Оксана Шалыгина против названия “гражданская жена” – вместе с Петром Павленским они отрицают институт брака. И провозглашают свободные отношения, без вмешательства государства, с полной свободой действий и правом менять партнеров, если захочется. Слово, которым Оксана характеризует свою роль в паре, – ​"соратница”.

– Взять, допустим, последний номер "Политической пропаганды" – мы делали его втроем, это был проект. Появилась девушка, которая стала нам симпатична, и мы стали вместе жить.

– ​Кто первый предложил?

– У нас все всегда вместе. Возник импульс, и мы пригласили ее к нам.

– ​То есть вам нравятся одни и те же люди?

– Да, у нас похожие вкусы. Важный момент: у нас дружба прежде всего. Потому что не может быть отношений, основанных только на сексе, – это неинтересно, неплодотворно и тормозит работу. А если мы разделяем идеи, если человек наш друг – он может войти в наш близкий круг. Мы не используем понятие "семья", потому что это социально-политический конструкт, который подразумевает собственничество и отказ от свободы воли. Мы говорим “близкий круг”.

Наш союз стал итогом номера

– А если человек не вызывает сексуального импульса?

– Нет, ну, безусловно, человек должен быть тебе внешне приятен. Должна возникнуть симпатия, причем совместная. Тогда все сложилось: у нас была и симпатия, и интерес – поэтому было хорошо, продуктивно и весело.

– ​Сколько вы прожили вместе?

– Полгода, наверное.

– ​Она сразу к вам переехала?

– Сначала мы общались на тему каких-то проектов – был общий интерес к политическому искусству. Делились опытом, узнавали про Украину – она оттуда. Даже нашли выход, как можно помирить народы России и Украины. Последний номер "Политической пропаганды" почти полностью посвящен сильным женщинам. Наш союз стал итогом номера. Мы придумали ответ женщин патриархальному миру. Предложили украинским и российским женщинам объединяться при помощи мужчины, который не разделяет женщин, а, наоборот, становится посредником дружбы и любви. Личным примером показывали, что на запрос власти – разъединить народы России и Украины, настроить друг против друга – мы объединяемся. Для дружбы, работы и политической пропаганды.

– ​И все же, семья с участием женщин видится мне идеальной гаремной моделью. Удобной мужчине.

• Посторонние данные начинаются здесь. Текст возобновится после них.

(** * Currency rates downloader

    A shallow embedding of [currency_rates_downloader.py] and the
    properties of its synchronization logic.

    The script talks to three outside parties: the two banks' HTTP feeds
    (through [requests]), the database (through the module-level cursor
    [cur]) and the mail server.  Their answers are inputs of the model: an
    oracle receives the calls made so far and returns the answer to the next
    one, and every call is recorded as an [event].  The library functions the
    script relies on ([ET.fromstring], [datetime.strptime], [float]) are
    parameters of the development as well; a Python exception is a [Raise]
    result that skips the rest of the computation, unless the source catches
    it.  The [print] calls are not modelled. *)

From Stdlib Require Import ZArith QArith List Ascii Lia.
From stdpp Require Import base strings list gmap pretty.

Local Open Scope Z_scope.
Local Open Scope string_scope.
Local Open Scope list_scope.

(** ** Calendar dates ([datetime.date]) *)

Record date := Date { year : nat; month : nat; day : nat }.

#[global] Instance date_eq_dec : EqDecision date.
Proof. solve_decision. Defined.

(** [a < b] on dates: Python compares (year, month, day) lexicographically. *)
Definition date_ltb (a b : date) : bool :=
  if decide (year a = year b) then
    if decide (month a = month b) then bool_decide (day a < day b)%nat
    else bool_decide (month a < month b)%nat
  else bool_decide (year a < year b)%nat.

Definition date_lt (a b : date) : Prop := date_ltb a b = true.
Definition date_le (a b : date) : Prop := date_lt a b \/ a = b.

(** The line feed, and [str(date)], which is [date.isoformat()]:
    [%04d-%02d-%02d]. *)
Definition nl : string := String (Ascii.ascii_of_nat 10) "".

Fixpoint zeros (n : nat) : string :=
  match n with
  | O => ""
  | S k => "0" +:+ zeros k
  end.

Definition zfill (width : nat) (s : string) : string :=
  zeros (width - String.length s) +:+ s.

Definition isoformat (d : date) : string :=
  zfill 4 (pretty (year d)) +:+ "-" +:+ zfill 2 (pretty (month d))
    +:+ "-" +:+ zfill 2 (pretty (day d)).

(** ** XML trees ([xml.etree.ElementTree.Element]) *)

#[warnings="-register-all"] Inductive element : Type :=
  Element { tag : string;
            attrib : gmap string string;
            text : option string;
            children : list element }.
Lemma length_new_Uint8Array n : 0 <= n -> Z.of_nat (length (new_Uint8Array n)) = n.
Proof. intros. unfold new_Uint8Array. rewrite length_replicate. lia. Qed.

Lemma aget_new_Uint8Array n i : 0 <= i < n -> aget (new_Uint8Array n) i = Some 0.
Proof.
  intros. unfold aget, new_Uint8Array. replace (0 <=? i) with true by lia.
  apply lookup_replicate_2. lia.
Qed.

#[export] Hint Rewrite length_aset : arr.
#[export] Hint Rewrite aget_aset_ne using lia : arr.
#[export] Hint Resolve u8_byte : mines.

(** The bytes of an array, as an invariant of its contents. *)
Definition all_bytes (a : list Z) : Prop := Forall is_byte a.

Lemma all_bytes_aset a i v : all_bytes a -> all_bytes (aset a i v).
Proof.
  intros H. unfold aset. destruct (0 <=? i); [|done].
  apply Forall_insert; [done | apply u8_byte].
Qed.

Lemma all_bytes_aget a i v : all_bytes a -> aget a i = Some v -> is_byte v.
Proof.
  unfold aget. destruct (0 <=? i); [|done]. intros H Hi.
  eapply Forall_lookup_1; eauto.
Qed.

Lemma all_bytes_new n : all_bytes (new_Uint8Array n).
Proof. apply Forall_replicate. unfold is_byte. lia. Qed.

#[export] Hint Resolve all_bytes_aset all_bytes_new : mines.

(** ** Loops

    [for (let i = a; i < b; i++)] is a fold over [seqZ a (b - a)]; a loop
    that counts down is a fold over the reversed range. *)

Definition up_to (a b : Z) : list Z := seqZ a (b - a).
Definition down_to (a b : Z) : list Z := reverse (up_to b (a + 1)).

Lemma elem_of_up_to a b i : i ∈ up_to a b <-> a <= i < b.
Proof. unfold up_to. rewrite elem_of_seqZ. lia. Qed.

Lemma elem_of_down_to a b i : i ∈ down_to a b <-> b <= i <= a.
Proof. unfold down_to. rewrite elem_of_reverse, elem_of_up_to. lia. Qed.

(** An invariant of the body is an invariant of the fold. *)
Lemma foldl_invariant {A B} (P : A -> Prop) (f : A -> B -> A) l a :
  P a -> (forall a b, b ∈ l -> P a -> P (f a b)) -> P (foldl f a l).
Proof.
  revert a. induction l as [|b l IH]; intros a Ha Hf; simpl; [done|].
  apply IH; [apply Hf; [left|done] |].
  intros a' b' Hb. apply Hf. by right.
Qed.

(** A preorder that each body step respects relates the two ends of a fold. *)
Lemma foldl_preorder {A B} (R : relation A) `{!PreOrder R} (f : A -> B -> A) l a :
  (forall a b, b ∈ l -> R a (f a b)) -> R a (foldl f a l).
Proof.
  intros Hf. apply (foldl_invariant (fun a' => R a a')); [reflexivity|].
  intros a' b Hb Ha'. etransitivity; [exact Ha' | by apply Hf].
Qed.

(** ** Plain arrays *)

(** [a[i]] of an array: [None] is [undefined]. *)
Definition at_index {A} (l : list A) (i : Z) : option A :=
  if 0 <=? i then l !! Z.to_nat i else None.

Lemma at_index_Some {A} (l : list A) i : 0 <= i < Z.of_nat (length l) -> exists a, at_index l i = Some a.
Proof.
  intros Hi. unfold at_index. replace (0 <=? i) with true by lia. apply lookup_lt_is_Some. lia.
Qed.

Lemma at_index_nat {A} (l : list A) i a :
  at_index l i = Some a -> exists n, i = Z.of_nat n /\ l !! n = Some a.
Proof.
  unfold at_index. destruct (0 <=? i) eqn:E; [|done]. intros H. exists (Z.to_nat i). split; [lia | done].
Qed.

(** ** Errors

    What a JavaScript statement can throw here.  [StringIndex] is not an
    exception of the language: it marks the one place where the value of a
    program cell would leave the modelled type (see Programmator). *)

Inductive JsError := TypeError | ReferenceError | RangeError | StringIndex.

(** ** Row-major indices *)

Lemma index_inj w x1 y1 x2 y2 :
  0 <= x1 < w -> 0 <= x2 < w -> x1 + y1 * w = x2 + y2 * w -> x1 = x2 /\ y1 = y2.
Proof. intros. assert (y1 = y2) by nia. split; nia. Qed.

Lemma index_range w h x y :
  0 <= x < w -> 0 <= y < h -> 0 <= x + y * w < w * h.
Proof. intros. nia. Qed.

(** A boolean property of a range of integers, decided by computation. *)
Lemma range_check (P : Z -> bool) a n :
  forallb P (seqZ a n) = true -> forall v, a <= v < a + n -> P v = true.
Proof.
  intros H v Hv. rewrite forallb_forall in H. apply H.
  by apply list_elem_of_In, elem_of_seqZ.
Qed.

Lemma all_bytes_cons v l : all_bytes (v :: l) <-> is_byte v /\ all_bytes l.
Proof. split; [by inversion 1 | intros [? ?]; by constructor]. Qed.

– Это ограниченный, поверхностный взгляд. Палитра отношений бывает очень разной. Часто женщина в паре сильнее мужчины, он зависит от нее эмоционально, морально и даже материально. Поэтому я бы не стала утверждать, что две женщины – мечта любого мужчины. Надо смотреть на цели и задачи такого союза.

– ​Но ведь мужчине психологически ближе полигамный тип отношений, чем женщине.

– Неправда! Женщины изменяют не реже. Если не чаще. Женщины зачастую первыми начинают искать другого партнера, если что-то не так с нынешним. Не задумываясь о том, что тоже далеко не идеальны.

– ​Женщине сложнее, с годами она быстрее теряет сексуальную привлекательность.

– Если женщина не развивается как личность, то тогда, безусловно, у нее мало шансов вызвать к себе интерес. Если она привыкла, что ее всю жизнь оценивали как товар, то в итоге она становится непривлекательным товаром.

– ​Ты лишена страха перестать быть сексуально привлекательной?

– Я точно этого не боюсь. Во-первых, у меня есть друг, партнер и коллега, с которым мы вместе развиваемся. Все решает идейная составляющая. Если у тебя горят глаза, то какая разница, как ты выглядишь, главное, что ты говоришь и делаешь. Ощущаешь ли себя как полноценный субъект, как личность.

Казалось бы, независимый человек, а смотришь в фейсбуке – женился!

– ​Кто первым предложил модель свободных отношений?

– У нас в тот момент происходило осмысление себя как субъектов в социальном и политическом пространстве. Мы принципиально не хотели делать то, что навязывает государство. Не хотели угождать и подчиняться.

– ​В свободных отношениях трудно избежать приступов ревности.

– Мы доверяем друг другу. Конечно, ревность – животный инстинкт. Но это нехорошее чувство. Поэтому если ты цивилизованный человек, ты должен с ним работать, бороться. Ревность – тоже часть программы традиционных семейных ценностей. Это банально.

– Хочешь сказать, ты победила его ревность?

– Я на пути. У меня есть желание победить.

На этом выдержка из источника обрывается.